Since 2010, Billy Novik has been participating in Adolf Shapiro's production of King Lear at the Saint Petersburg Bryantsev Youth Theatre, playing the role of the Fool. The other members of the band also took part in the production, performing as members of the court.

== Public stance ==
He supported the Russo-Ukrainian war and performed for Russian Armed Forces soldiers.

== Discography ==
As a member of Billy's Band, Novik participated in the recording of the following albums:

- 2002 — Igrayа v Toma Uaytsa / Pretending Tom Waits
- 2003 — Parizhskiye Sezony (Parisian Seasons)
- 2003 — Otkrytka ot... (Postcard from...) (live)
- 2004 — Nemnogo Smerti, Nemnogo Lyubvi (A Little Death, A Little Love)
- 2004 — Otorvyomsya po-Piterski (single)
- 2005 — Otorvyomsya po-Piterski (Let's Get Loose, St.

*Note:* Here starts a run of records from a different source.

(** ** The worked example and the production profile *)

(** C1.  With oil price 65, gas price 3.25, initial production 1000, decline
    rate 1.5 (a percentage: the code divides it by 100) and discount rate 10,
    the 60-month projection has oil production 1000 in month 1 and 985 in
    month 2, oil production falls strictly from each month to the next, and
    the total investment is the sum of the capex schedule, 1560, whatever
    the five parameters are. *)
Theorem C1_worked_example (fsolve : solver) :
  exists df s,
    calculate_oil_gas_model fsolve 65 3.25 1000 1.5 10 = inr (df, s) /\
    DF.Oil_Production df = oil_production_col 1000 (1.5 / 100) /\
    length (DF.Oil_Production df) = 60%nat /\
    nth 0 (DF.Oil_Production df) 0 == 1000 /\
    nth 1 (DF.Oil_Production df) 0 == 985 /\
    (forall k, (k + 1 < 60)%nat ->
       nth (k + 1) (DF.Oil_Production df) 0 < nth k (DF.Oil_Production df) 0) /\
    Summary.Total_Investment s = series_sum capex_schedule /\
    series_sum capex_schedule = 1560 /\
    (forall oil_price gas_price initial_production decline_rate discount_rate df' s',
       calculate_oil_gas_model fsolve oil_price gas_price initial_production
         decline_rate discount_rate = inr (df', s') ->
       Summary.Total_Investment s' = 1560).
Proof.
  destruct (calculate_oil_gas_model_returns fsolve 65 3.25 1000 1.5 10)
    as [df [s E]]; [lra |].
  exists df, s. split; [exact E |].
  destruct (calculate_oil_gas_model_inv _ _ _ _ _ _ _ _ E)
    as (_ & _ & Hoil & _ & _ & Hcap & _ & _ & _ & _ & Hinv & _).
  rewrite Hoil, Hinv, Hcap.
  split; [reflexivity |].
  split; [apply oil_production_length |].
  split; [vm_compute; reflexivity |].
  split; [vm_compute; reflexivity |].
  split; [intros k Hk; apply oil_production_decreasing;
          [reflexivity | reflexivity | reflexivity | exact Hk] |].
  split; [reflexivity |].
  split; [exact capex_total |].
  intros op gp ip dr disc df' s' E'.
  destruct (calculate_oil_gas_model_inv _ _ _ _ _ _ _ _ E')
    as (_ & _ & _ & _ & _ & Hcap' & _ & _ & _ & _ & Hinv' & _).
  rewrite Hinv', Hcap'. exact capex_total.
Qed.



(** ** No validation of the parameters *)



(** ** The payback period *)

Lemma payback_loop_spec (cum : list Q) (i payback_month : nat) :
  (exists k, (k < length cum)%nat /\
             0 <= nth k cum 0 /\
             (forall j, (j < k)%nat -> nth j cum 0 < 0) /\
             payback_loop i cum payback_month = (i + k + 1)%nat)
  \/ ((forall j, (j < length cum)%nat -> nth j cum 0 < 0) /\
      payback_loop i cum payback_month = payback_month).
Proof.
  revert i. induction cum as [| c rest IH]; intro i.
  - right. split; [simpl; intros j Hj; lia | reflexivity].
  - cbn [payback_loop]. destruct (Qle_bool 0 c) eqn:Hc.
    + left. exists 0%nat. apply Qle_bool_iff in Hc.
      repeat split; [simpl; lia | exact Hc | intros j Hj; lia | lia].
    + apply Qle_bool_false_iff in Hc.
      destruct (IH (S i)) as [[k (Hk & Hge & Hlt & Hp)] | [Hall Hp]].
      * left. exists (S k). repeat split.
        -- simpl. lia.
        -- exact Hge.
        -- intros [| j] Hj; [exact Hc | apply Hlt; lia].
        -- rewrite Hp. lia.
      * right. split; [| exact Hp].
        intros [| j] Hj; [exact Hc | apply Hall; simpl in Hj; lia].
Qed.

(** C7.  The cumulative column holds the running sums of the net cash flow
    over the 60 months, and the payback period is the smallest 1-based month
    whose cumulative net cash flow is non-negative; when no month of the
    horizon has a non-negative cumulative cash flow it is exactly 60. *)
Theorem C7_payback_period (fsolve : solver)
    (oil_price gas_price initial_production decline_rate discount_rate : Q)
    (df : DF.t) (s : Summary.t) :
  calculate_oil_gas_model fsolve oil_price gas_price initial_production
    decline_rate discount_rate = inr (df, s) ->
  length (DF.Cumulative_Cash_Flow df) = 60%nat /\
  (forall k, (k < 60)%nat ->
     nth k (DF.Cumulative_Cash_Flow df) 0
     == series_sum (firstn (S k) (DF.Net_Cash_Flow df))) /\
  (((1 <= Summary.Payback_Months s <= 60)%nat /\
    0 <= nth (Summary.Payback_Months s - 1) (DF.Cumulative_Cash_Flow df) 0 /\
    (forall m, (1 <= m < Summary.Payback_Months s)%nat ->
       nth (m - 1) (DF.Cumulative_Cash_Flow df) 0 < 0))
   \/
   (Summary.Payback_Months s = 60%nat /\
    (forall m, (1 <= m <= 60)%nat ->
       nth (m - 1) (DF.Cumulative_Cash_Flow df) 0 < 0))).
Proof.
  intro E.
  destruct (calculate_oil_gas_model_inv _ _ _ _ _ _ _ _ E)
    as (_ & _ & _ & _ & _ & _ & Hncf & Hcum & _ & _ & _ & _ & Hpay & _).
  assert (Hlen : length (DF.Cumulative_Cash_Flow df) = 60%nat).
  { rewrite Hcum. unfold cumsum. rewrite cumsum_from_length, Hncf.
    apply net_cash_flow_col_length. }
  split; [exact Hlen |].
  split.
  - intros k Hk. rewrite Hcum. unfold cumsum.
    rewrite cumsum_from_nth
      by (rewrite Hncf, net_cash_flow_col_length; exact Hk).
    ring.
  - rewrite Hpay.
    destruct (payback_loop_spec (DF.Cumulative_Cash_Flow df) 0 60)
      as [[k (Hk & Hge & Hlt & Hp)] | [Hall Hp]].
    + left. rewrite Hp. rewrite Hlen in Hk.
      replace (0 + k + 1 - 1)%nat with k by lia.
      split; [lia |]. split; [exact Hge |].
      intros m Hm. apply Hlt. lia.
    + right. split; [exact Hp |].
      intros m Hm. apply Hall. rewrite Hlen. lia.
Qed.

Lemma C7_witness :
  exists df s,
    calculate_oil_gas_model fsolve_gives_up 65 3.25 1000 1.5 10 = inr (df, s) /\
    length (DF.Cumulative_Cash_Flow df) = 60%nat /\
    (forall k, (k < 60)%nat ->
       nth k (DF.Cumulative_Cash_Flow df) 0
       == series_sum (firstn (S k) (DF.Net_Cash_Flow df))) /\
    (((1 <= Summary.Payback_Months s <= 60)%nat /\
      0 <= nth (Summary.Payback_Months s - 1) (DF.Cumulative_Cash_Flow df) 0 /\
      (forall m, (1 <= m < Summary.Payback_Months s)%nat ->
         nth (m - 1) (DF.Cumulative_Cash_Flow df) 0 < 0))
     \/
     (Summary.Payback_Months s = 60%nat /\
      (forall m, (1 <= m <= 60)%nat ->
         nth (m - 1) (DF.Cumulative_Cash_Flow df) 0 < 0))).
Proof.
  destruct (calculate_oil_gas_model_returns fsolve_gives_up 65 3.25 1000 1.5 10)
    as [df [s E]]; [lra |].
  exists df, s. split; [exact E |].
  exact (C7_payback_period fsolve_gives_up 65 3.25 1000 1.5 10 df s E).
Defined.

(** ** Net present value and the discount rate *)









(** ** The IRR wrapper *)

Lemma py_max_ge_r (a b : Q) : b <= py_max a b.
Proof.
  unfold py_max. destruct (Qlt_bool a b) eqn:E.
  - apply Qle_refl.
  - apply Qlt_bool_false_iff in E. exact E.
Qed.

Lemma py_min_le_r (a b : Q) : py_min a b <= b.
Proof.
  unfold py_min. destruct (Qlt_bool b a) eqn:E.
  - apply Qle_refl.
  - apply Qlt_bool_false_iff in E. exact E.
Qed.

(** C5, as the code has it.  The result of the IRR wrapper always lies in
    [-100, 1000].  It is exactly 0 when the root-finder raises; when the
    root-finder returns, converged or not, the result is its last iterate
    times 100, clamped to the range: the convergence flag is not looked at. *)
Theorem C5_irr_range_and_failure (fsolve : solver) (cash_flows : list Q) :
  -100 <= calculate_irr_scipy fsolve cash_flows /\
  calculate_irr_scipy fsolve cash_flows <= 1000 /\
  match fsolve (npv_func cash_flows) (1 # 10) with
  | FsolveRaised => calculate_irr_scipy fsolve cash_flows = 0
  | FsolveReturned x ier =>
      calculate_irr_scipy fsolve cash_flows = py_max (py_min (x * 100) 1000) (-100)
  end.
Proof.
  unfold calculate_irr_scipy.
  destruct (fsolve (npv_func cash_flows) (1 # 10)) as [| x ier].
  - repeat split; discriminate.
  - split; [apply py_max_ge_r |].
    split; [| reflexivity].
    apply py_max_upper; [apply py_min_le_r | discriminate].
Qed.

(** A root search that gives up on the stream [1] (whose NPV is never zero)
    with the iterate 0.1: the wrapper returns 10, not 0. *)
Lemma C5_counterexample :
  fsolve_gives_up (npv_func [1]) (1 # 10) = FsolveReturned (1 # 10) 5 /\
  npv_func [1] (1 # 10) == 120 # 121 /\
  calculate_irr_scipy fsolve_gives_up [1] == 10.
Proof.
  split; [reflexivity |]. split; reflexivity.
Qed.

(** A root search that raises is answered by 0. *)
Example irr_of_raising_solver :
  calculate_irr_scipy fsolve_raises [-500; 300; 300] = 0.
Proof. reflexivity. Qed.

(** ** The Monte Carlo loop *)

Lemma mc_trial_spec (fsolve : solver) (rng : Type) (normal : Q -> Q -> rng -> Q * rng)
    (base_params : Params.t) (volatility_factors : Volatility.t)
    (g g' : rng) (row : Row.t) :
  mc_trial fsolve rng normal base_params volatility_factors g = inr (row, g') ->
  sampled_within_bounds row /\
  projected_with fsolve (Params.discount_rate base_params) row.
Proof.
  unfold mc_trial.
  destruct (normal _ _ g) as [x1 g1].
  destruct (normal _ _ g1) as [x2 g2].
  destruct (normal _ _ g2) as [x3 g3].
  destruct (normal _ _ g3) as [x4 g4].
  destruct (calculate_oil_gas_model fsolve (py_max 20 x1) (py_max 1 x2)
              (py_max 100 x3) (py_max (1 # 2) (py_min 10 x4))
              (Params.discount_rate base_params)) as [e | [df s]] eqn:E;
    unfold bind, ok; [discriminate |].
  intro H. injection H as <- <-.
  split.
  - unfold sampled_within_bounds. cbn [Row.Oil_Price Row.Gas_Price
      Row.Initial_Production Row.Decline_Rate].
    repeat split; try apply py_max_lower.
    apply py_max_upper; [discriminate | apply py_min_upper].
  - exists df, s. cbn. split; [exact E |]. repeat split.
Qed.

Lemma mc_trial_returns (fsolve : solver) (rng : Type) (normal : Q -> Q -> rng -> Q * rng)
    (base_params : Params.t) (volatility_factors : Volatility.t) (g : rng) :
  ~ Params.discount_rate base_params == -1200 ->
  exists row g',
    mc_trial fsolve rng normal base_params volatility_factors g = inr (row, g').
Proof.
  intro Hd. unfold mc_trial.
  destruct (normal _ _ g) as [x1 g1].
  destruct (normal _ _ g1) as [x2 g2].
  destruct (normal _ _ g2) as [x3 g3].
  destruct (normal _ _ g3) as [x4 g4].
  destruct (calculate_oil_gas_model_returns fsolve (py_max 20 x1) (py_max 1 x2)
              (py_max 100 x3) (py_max (1 # 2) (py_min 10 x4))
              (Params.discount_rate base_params) Hd) as [df [s E]].
  rewrite E. unfold bind, ok. eexists. eexists. reflexivity.
Qed.

Lemma mc_loop_spec (fsolve : solver) (rng : Type) (normal : Q -> Q -> rng -> Q * rng)
    (base_params : Params.t) (volatility_factors : Volatility.t)
    (P : Row.t -> Prop) :
  (forall g g' row,
     mc_trial fsolve rng normal base_params volatility_factors g = inr (row, g') ->
     P row) ->
  forall (remaining : nat) (results : list Row.t) (g : rng)
         (batch : list Row.t) (g' : rng),
    mc_loop fsolve rng normal base_params volatility_factors remaining results g
    = inr (batch, g') ->
    Forall P results ->
    Forall P batch /\ length batch = (length results + remaining)%nat.
Proof.
  intros Htrial. induction remaining as [| n IH]; intros results g batch g' H Hres.
  - cbn in H. injection H as <- <-. split; [exact Hres | lia].
  - cbn [mc_loop] in H.
    destruct (mc_trial fsolve rng normal base_params volatility_factors g)
      as [e | [row g1]] eqn:E; unfold bind in H; [discriminate |].
    cbn [fst snd] in H.
    destruct (IH _ _ _ _ H) as [Hall Hlen].
    + apply Forall_app. split; [exact Hres |].
      constructor; [exact (Htrial _ _ _ E) | constructor].
    + split; [exact Hall |]. rewrite Hlen, length_app. simpl. lia.
Qed.

Lemma mc_loop_returns (fsolve : solver) (rng : Type) (normal : Q -> Q -> rng -> Q * rng)
    (base_params : Params.t) (volatility_factors : Volatility.t) :
  ~ Params.discount_rate base_params == -1200 ->
  forall (remaining : nat) (results : list Row.t) (g : rng),
  exists batch g',
    mc_loop fsolve rng normal base_params volatility_factors remaining results g
    = inr (batch, g').
Proof.
  intro Hd. induction remaining as [| n IH]; intros results g.
  - exists results, g. reflexivity.
  - cbn [mc_loop].
    destruct (mc_trial_returns fsolve rng normal base_params volatility_factors g Hd)
      as [row [g1 E]].
    rewrite E. unfold bind. cbn [fst snd]. apply IH.
Qed.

Petersburg-Style)
- 2005 — Igraya v Toma Uaytsa (reissue) / Being Tom Waits (remastering)
- 2006 — Blyuz v Golove (Blues in the Head) (live)
- 2006 — Schastye Est'! (Happiness Exists!) (single)
- 2007 — Vesenniye Obostreniya (Spring Exacerbations)
- 2007 — Chuzhiye (Strangers) (covers album)
- 2008 — Otospímsya v Grobakh (We'll Sleep It Off in Coffins) (single)
- 2008 — Kupchino — Stolitsa Mira (Kupchino — Capital of the World) (The Best Of)
- 2009 — Osenny Alkodzhaz (Autumn Alcojazz)
- 2010 — Bloshiny Rynok (Flea Market)
- 2010 — The Best Of Billy's Band (Vinyl LP)
- 2012 — Chuzhiye 2 (Strangers 2)
- 2013 — Kogda Byl Odin (When I Was Alone) (Vinyl LP)
- 2015 — In Rock
- 2016 — Slegka... (Slightly...)
- 2016 — Pesni Dedov Morozov (Songs of Father Frosts)
- 2017 — Dzhazovye Standarty (Jazz Standards)
- 2019 — Pesni Yegora Letova (Songs of Yegor Letov)
- 2023 — V Shlyape (In a Hat)
- 2024 — Kontsert v klube Igorya Butmana (Concert at Igor Butman's Club) (Live)
- 2024 — Pesni Yegora Letova (Chast' 2) (Songs of Yegor Letov, Part 2)

He also participated in the recording of:

2011 — TODD. Akt 1. Prazdnik Krovi (album by Korol i Shut)

2021 — Starcheskiy Marazm (Senile Dementia) (album by Kirpichi)

== Awards and honors ==
- Zolotoy Sofit ("Golden Spotlight") Award for Best Debut (2011) for the role of the Fool in King Lear, directed by Adolf Shapiro, Bryantsev Youth Theatre.